◆ **Activity**: Look through the records below for the line with "let N := 1024 * i + j in". Return that line and each one after it up to and including the line with "assert (cnt_upto pt", exactly.

Stored data entries:
******************************
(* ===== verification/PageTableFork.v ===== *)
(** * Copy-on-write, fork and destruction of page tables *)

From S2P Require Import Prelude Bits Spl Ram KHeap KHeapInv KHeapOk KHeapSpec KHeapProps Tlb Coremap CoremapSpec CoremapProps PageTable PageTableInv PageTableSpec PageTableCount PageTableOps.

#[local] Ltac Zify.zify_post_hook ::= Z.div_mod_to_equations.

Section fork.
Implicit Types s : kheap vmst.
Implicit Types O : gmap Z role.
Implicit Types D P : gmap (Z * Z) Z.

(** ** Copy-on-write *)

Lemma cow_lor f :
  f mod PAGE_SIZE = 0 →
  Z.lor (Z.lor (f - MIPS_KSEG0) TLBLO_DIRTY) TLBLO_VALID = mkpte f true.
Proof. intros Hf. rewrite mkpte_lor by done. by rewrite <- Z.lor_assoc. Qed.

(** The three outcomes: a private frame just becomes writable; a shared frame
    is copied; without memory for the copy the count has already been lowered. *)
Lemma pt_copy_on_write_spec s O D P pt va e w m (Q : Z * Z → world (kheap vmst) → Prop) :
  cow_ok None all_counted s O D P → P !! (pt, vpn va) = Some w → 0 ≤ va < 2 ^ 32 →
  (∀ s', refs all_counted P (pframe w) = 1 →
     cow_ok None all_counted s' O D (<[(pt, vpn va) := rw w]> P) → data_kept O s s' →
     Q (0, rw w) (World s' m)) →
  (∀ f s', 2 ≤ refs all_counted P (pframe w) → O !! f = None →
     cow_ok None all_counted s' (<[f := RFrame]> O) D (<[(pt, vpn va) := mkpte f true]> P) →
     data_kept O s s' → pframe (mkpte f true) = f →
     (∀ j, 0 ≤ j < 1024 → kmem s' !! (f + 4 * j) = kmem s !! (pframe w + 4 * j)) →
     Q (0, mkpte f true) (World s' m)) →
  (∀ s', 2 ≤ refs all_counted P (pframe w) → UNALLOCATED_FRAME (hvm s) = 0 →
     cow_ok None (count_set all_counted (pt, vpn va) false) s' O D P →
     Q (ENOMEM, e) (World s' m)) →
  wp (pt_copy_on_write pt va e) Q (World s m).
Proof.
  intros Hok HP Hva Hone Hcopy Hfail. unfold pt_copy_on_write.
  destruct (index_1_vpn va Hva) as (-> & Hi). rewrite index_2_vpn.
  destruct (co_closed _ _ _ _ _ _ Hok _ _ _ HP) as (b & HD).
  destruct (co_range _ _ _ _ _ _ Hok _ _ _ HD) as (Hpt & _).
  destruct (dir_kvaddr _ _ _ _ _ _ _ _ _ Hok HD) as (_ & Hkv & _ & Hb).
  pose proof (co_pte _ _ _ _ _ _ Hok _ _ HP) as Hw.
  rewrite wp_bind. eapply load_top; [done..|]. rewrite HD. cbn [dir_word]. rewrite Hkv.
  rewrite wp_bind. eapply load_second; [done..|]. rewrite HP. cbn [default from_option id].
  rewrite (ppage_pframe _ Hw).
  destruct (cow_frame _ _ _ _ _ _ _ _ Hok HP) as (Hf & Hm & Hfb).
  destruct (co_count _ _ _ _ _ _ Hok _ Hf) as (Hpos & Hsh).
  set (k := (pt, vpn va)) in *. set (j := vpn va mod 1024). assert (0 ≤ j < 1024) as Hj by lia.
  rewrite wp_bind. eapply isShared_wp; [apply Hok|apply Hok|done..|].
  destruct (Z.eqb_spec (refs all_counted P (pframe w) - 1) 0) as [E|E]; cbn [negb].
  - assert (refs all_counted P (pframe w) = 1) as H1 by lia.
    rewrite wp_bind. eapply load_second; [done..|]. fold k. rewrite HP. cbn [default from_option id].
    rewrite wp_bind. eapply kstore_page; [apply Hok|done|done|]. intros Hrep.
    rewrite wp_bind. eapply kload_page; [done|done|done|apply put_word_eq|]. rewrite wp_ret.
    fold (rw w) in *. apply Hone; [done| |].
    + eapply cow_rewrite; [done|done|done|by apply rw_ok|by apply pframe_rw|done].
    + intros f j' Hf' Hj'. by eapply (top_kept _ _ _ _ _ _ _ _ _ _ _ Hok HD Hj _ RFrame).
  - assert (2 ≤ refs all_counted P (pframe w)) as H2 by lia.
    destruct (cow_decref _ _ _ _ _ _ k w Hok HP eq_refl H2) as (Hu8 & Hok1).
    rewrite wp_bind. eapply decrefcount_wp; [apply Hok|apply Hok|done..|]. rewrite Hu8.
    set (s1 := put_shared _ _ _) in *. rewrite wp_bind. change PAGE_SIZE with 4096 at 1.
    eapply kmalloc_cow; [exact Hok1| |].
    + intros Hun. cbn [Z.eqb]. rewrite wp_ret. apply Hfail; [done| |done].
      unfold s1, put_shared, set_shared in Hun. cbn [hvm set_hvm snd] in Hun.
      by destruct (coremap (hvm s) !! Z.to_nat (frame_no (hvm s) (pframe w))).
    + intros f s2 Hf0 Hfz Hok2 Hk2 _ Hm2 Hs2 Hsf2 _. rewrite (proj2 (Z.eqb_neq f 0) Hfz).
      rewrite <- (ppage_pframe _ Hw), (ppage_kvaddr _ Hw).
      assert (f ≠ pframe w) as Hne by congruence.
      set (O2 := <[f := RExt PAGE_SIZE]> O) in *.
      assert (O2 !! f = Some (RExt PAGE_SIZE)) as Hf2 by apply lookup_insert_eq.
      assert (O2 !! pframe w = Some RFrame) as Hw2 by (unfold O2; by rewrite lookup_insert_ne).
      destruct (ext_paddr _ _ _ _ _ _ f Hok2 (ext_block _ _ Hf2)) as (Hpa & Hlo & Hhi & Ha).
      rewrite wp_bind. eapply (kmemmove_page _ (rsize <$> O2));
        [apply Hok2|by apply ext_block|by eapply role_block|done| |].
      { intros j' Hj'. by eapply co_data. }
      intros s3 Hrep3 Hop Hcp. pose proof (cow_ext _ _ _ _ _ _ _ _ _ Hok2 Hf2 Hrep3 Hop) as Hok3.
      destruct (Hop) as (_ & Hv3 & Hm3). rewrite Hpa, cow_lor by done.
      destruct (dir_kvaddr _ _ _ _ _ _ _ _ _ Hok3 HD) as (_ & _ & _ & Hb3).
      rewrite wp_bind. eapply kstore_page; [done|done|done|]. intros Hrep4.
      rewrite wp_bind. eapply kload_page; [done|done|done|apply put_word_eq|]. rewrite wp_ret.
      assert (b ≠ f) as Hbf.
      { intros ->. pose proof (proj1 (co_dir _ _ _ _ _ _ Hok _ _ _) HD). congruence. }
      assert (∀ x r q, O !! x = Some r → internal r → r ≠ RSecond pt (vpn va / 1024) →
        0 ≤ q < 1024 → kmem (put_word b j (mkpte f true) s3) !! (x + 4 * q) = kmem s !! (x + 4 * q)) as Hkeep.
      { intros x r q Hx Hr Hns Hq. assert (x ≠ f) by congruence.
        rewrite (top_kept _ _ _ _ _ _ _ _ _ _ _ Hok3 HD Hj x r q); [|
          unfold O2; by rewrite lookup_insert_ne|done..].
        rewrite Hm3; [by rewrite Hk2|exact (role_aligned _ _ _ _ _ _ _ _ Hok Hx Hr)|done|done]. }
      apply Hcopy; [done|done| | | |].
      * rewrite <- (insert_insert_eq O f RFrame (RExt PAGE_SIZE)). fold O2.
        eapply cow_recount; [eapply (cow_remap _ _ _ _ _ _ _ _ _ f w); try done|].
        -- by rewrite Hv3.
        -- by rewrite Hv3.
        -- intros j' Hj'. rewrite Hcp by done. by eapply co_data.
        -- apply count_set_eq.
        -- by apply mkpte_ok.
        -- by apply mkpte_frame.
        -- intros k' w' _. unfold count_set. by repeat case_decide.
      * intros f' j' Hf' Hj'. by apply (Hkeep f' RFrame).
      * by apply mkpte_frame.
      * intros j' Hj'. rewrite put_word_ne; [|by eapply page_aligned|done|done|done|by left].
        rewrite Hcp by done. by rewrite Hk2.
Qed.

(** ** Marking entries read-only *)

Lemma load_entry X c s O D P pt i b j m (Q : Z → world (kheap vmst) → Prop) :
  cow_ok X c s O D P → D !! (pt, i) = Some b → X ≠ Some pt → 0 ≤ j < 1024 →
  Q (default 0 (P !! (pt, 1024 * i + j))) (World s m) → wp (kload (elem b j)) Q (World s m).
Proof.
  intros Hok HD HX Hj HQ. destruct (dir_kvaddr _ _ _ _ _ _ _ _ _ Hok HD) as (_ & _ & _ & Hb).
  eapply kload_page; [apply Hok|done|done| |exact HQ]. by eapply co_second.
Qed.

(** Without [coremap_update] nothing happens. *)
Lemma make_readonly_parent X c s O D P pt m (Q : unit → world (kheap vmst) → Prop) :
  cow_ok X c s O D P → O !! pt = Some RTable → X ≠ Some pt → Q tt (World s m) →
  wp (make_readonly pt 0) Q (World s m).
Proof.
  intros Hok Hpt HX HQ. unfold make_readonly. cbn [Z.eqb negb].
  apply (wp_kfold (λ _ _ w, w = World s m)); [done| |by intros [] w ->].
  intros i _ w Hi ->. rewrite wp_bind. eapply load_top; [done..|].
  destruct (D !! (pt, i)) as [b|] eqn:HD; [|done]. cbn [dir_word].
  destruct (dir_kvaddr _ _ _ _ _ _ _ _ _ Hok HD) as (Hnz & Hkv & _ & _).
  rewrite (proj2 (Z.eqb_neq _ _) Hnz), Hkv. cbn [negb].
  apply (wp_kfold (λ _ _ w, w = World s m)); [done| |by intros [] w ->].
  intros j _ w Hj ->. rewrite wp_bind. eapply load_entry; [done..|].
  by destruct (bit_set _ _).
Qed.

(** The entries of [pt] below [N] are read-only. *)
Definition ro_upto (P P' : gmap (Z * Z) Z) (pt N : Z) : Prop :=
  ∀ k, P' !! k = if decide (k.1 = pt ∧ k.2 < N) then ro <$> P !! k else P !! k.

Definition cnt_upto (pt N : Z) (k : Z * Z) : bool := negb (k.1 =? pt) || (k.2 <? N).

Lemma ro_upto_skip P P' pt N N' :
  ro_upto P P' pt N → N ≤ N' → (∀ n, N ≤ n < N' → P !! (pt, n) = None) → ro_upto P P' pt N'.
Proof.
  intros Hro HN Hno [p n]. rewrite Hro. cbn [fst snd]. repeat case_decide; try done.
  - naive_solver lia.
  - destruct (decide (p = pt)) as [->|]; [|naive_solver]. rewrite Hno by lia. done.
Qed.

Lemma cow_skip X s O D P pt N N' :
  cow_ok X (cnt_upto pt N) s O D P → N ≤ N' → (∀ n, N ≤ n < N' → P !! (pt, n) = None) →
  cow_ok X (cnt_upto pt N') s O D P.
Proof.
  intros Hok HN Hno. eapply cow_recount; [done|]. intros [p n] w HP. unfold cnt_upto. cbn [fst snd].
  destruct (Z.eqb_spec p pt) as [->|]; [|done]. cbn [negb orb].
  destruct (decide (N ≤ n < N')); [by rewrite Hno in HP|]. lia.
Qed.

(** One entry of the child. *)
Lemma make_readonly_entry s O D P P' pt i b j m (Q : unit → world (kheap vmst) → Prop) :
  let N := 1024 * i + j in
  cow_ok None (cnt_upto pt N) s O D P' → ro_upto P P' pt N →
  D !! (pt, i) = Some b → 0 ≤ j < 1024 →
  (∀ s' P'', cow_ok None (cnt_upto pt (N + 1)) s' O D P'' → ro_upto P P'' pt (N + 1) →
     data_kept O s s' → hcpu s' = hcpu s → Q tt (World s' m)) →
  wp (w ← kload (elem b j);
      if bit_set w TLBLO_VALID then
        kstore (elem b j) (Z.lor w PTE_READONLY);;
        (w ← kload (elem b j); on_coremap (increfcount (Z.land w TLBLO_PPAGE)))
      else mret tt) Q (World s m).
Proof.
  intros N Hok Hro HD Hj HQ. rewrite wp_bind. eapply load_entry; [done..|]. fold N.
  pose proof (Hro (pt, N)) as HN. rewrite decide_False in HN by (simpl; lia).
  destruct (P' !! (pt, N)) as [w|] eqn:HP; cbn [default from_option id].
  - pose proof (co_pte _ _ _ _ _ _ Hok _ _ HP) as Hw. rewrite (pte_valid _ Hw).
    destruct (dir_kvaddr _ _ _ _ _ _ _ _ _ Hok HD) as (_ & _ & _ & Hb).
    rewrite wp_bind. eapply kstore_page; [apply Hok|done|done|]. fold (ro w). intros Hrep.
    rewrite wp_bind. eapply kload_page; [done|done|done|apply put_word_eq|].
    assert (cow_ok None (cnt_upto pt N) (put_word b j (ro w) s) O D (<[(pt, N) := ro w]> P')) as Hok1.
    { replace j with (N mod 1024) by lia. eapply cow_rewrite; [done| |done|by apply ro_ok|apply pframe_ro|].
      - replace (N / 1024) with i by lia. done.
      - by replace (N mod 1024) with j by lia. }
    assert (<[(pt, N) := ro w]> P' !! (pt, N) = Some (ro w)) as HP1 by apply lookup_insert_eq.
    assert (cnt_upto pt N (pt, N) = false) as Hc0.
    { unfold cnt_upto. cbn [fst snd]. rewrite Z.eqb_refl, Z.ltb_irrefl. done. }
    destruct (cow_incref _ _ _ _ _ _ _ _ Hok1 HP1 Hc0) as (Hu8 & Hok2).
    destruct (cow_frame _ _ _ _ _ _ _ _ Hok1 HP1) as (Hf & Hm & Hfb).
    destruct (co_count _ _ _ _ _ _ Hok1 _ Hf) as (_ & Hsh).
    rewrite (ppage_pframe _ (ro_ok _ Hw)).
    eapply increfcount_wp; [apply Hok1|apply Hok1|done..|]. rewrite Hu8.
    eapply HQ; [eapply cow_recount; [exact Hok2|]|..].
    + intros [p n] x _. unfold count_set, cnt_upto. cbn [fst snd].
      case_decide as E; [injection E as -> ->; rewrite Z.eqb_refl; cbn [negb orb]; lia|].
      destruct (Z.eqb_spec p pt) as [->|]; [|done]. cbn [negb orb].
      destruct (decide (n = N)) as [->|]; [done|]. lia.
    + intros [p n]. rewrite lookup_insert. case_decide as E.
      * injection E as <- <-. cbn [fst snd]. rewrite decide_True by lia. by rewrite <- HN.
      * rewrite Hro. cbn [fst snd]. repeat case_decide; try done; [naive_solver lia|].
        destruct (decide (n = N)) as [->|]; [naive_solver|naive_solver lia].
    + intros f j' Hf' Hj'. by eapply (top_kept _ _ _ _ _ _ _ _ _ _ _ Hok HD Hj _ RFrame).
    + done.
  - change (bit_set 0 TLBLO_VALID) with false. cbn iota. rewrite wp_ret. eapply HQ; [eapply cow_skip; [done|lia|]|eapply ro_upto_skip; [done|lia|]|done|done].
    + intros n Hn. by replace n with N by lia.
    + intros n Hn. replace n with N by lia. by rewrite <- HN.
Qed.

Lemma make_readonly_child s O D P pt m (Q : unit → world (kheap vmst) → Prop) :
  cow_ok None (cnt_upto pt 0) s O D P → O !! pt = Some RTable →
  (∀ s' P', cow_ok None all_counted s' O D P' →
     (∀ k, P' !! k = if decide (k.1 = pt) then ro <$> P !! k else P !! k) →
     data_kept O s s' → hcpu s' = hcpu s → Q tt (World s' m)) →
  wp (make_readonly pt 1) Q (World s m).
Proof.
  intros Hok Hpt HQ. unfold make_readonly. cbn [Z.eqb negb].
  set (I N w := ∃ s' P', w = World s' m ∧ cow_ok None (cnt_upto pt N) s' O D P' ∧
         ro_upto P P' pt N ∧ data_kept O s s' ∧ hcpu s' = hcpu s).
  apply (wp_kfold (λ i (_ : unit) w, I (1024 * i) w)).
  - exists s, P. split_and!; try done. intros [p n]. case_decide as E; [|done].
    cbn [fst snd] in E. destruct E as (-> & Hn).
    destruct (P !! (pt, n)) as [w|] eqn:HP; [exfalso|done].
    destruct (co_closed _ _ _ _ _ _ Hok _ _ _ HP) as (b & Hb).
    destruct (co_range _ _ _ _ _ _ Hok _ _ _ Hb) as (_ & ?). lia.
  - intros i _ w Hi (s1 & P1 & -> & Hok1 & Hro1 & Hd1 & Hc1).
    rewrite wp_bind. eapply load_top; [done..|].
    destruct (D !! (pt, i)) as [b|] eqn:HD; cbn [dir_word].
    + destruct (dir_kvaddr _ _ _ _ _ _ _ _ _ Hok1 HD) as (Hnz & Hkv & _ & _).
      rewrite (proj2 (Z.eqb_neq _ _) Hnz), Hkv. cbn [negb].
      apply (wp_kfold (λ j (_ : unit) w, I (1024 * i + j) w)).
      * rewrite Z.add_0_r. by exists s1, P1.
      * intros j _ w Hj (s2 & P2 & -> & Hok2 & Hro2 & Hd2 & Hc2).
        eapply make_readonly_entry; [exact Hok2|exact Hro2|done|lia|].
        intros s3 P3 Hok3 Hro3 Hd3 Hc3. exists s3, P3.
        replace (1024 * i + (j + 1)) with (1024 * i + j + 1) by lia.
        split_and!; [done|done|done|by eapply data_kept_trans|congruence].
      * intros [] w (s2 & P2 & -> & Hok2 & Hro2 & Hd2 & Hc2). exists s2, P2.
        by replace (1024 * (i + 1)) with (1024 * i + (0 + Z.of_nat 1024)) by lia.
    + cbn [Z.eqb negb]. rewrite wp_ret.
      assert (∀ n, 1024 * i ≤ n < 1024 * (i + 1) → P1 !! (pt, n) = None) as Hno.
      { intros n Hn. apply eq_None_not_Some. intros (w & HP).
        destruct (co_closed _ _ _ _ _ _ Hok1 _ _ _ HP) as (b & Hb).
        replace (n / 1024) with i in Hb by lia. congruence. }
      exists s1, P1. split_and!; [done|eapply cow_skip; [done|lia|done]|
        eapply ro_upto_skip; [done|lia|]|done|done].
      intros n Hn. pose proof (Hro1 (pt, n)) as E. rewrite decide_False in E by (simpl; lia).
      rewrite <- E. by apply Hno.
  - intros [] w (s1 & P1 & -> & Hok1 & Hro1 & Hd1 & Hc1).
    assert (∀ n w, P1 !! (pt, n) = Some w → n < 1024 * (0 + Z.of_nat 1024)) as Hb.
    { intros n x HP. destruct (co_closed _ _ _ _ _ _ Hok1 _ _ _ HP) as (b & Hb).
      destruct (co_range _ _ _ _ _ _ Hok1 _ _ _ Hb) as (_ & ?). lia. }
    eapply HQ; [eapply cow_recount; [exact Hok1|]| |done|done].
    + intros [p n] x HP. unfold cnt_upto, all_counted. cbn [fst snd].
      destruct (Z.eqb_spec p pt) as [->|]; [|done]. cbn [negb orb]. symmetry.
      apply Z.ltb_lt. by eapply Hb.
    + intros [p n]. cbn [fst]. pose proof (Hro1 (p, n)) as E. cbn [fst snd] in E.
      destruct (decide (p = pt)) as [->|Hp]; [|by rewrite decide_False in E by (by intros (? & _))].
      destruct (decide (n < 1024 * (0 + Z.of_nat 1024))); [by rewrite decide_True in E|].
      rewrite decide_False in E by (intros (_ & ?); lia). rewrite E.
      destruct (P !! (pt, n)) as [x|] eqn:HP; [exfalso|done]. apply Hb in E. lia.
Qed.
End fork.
******************************
◆ **Response to this exercise**:
  let N := 1024 * i + j in
  cow_ok None (cnt_upto pt N) s O D P' → ro_upto P P' pt N →
  D !! (pt, i) = Some b → 0 ≤ j < 1024 →
  (∀ s' P'', cow_ok None (cnt_upto pt (N + 1)) s' O D P'' → ro_upto P P'' pt (N + 1) →
     data_kept O s s' → hcpu s' = hcpu s → Q tt (World s' m)) →
  wp (w ← kload (elem b j);
      if bit_set w TLBLO_VALID then
        kstore (elem b j) (Z.lor w PTE_READONLY);;
        (w ← kload (elem b j); on_coremap (increfcount (Z.land w TLBLO_PPAGE)))
      else mret tt) Q (World s m).
Proof.
  intros N Hok Hro HD Hj HQ. rewrite wp_bind. eapply load_entry; [done..|]. fold N.
  pose proof (Hro (pt, N)) as HN. rewrite decide_False in HN by (simpl; lia).
  destruct (P' !! (pt, N)) as [w|] eqn:HP; cbn [default from_option id].
  - pose proof (co_pte _ _ _ _ _ _ Hok _ _ HP) as Hw. rewrite (pte_valid _ Hw).
    destruct (dir_kvaddr _ _ _ _ _ _ _ _ _ Hok HD) as (_ & _ & _ & Hb).
    rewrite wp_bind. eapply kstore_page; [apply Hok|done|done|]. fold (ro w). intros Hrep.
    rewrite wp_bind. eapply kload_page; [done|done|done|apply put_word_eq|].
    assert (cow_ok None (cnt_upto pt N) (put_word b j (ro w) s) O D (<[(pt, N) := ro w]> P')) as Hok1.
    { replace j with (N mod 1024) by lia. eapply cow_rewrite; [done| |done|by apply ro_ok|apply pframe_ro|].
      - replace (N / 1024) with i by lia. done.
      - by replace (N mod 1024) with j by lia. }
    assert (<[(pt, N) := ro w]> P' !! (pt, N) = Some (ro w)) as HP1 by apply lookup_insert_eq.
    assert (cnt_upto pt N (pt, N) = false) as Hc0.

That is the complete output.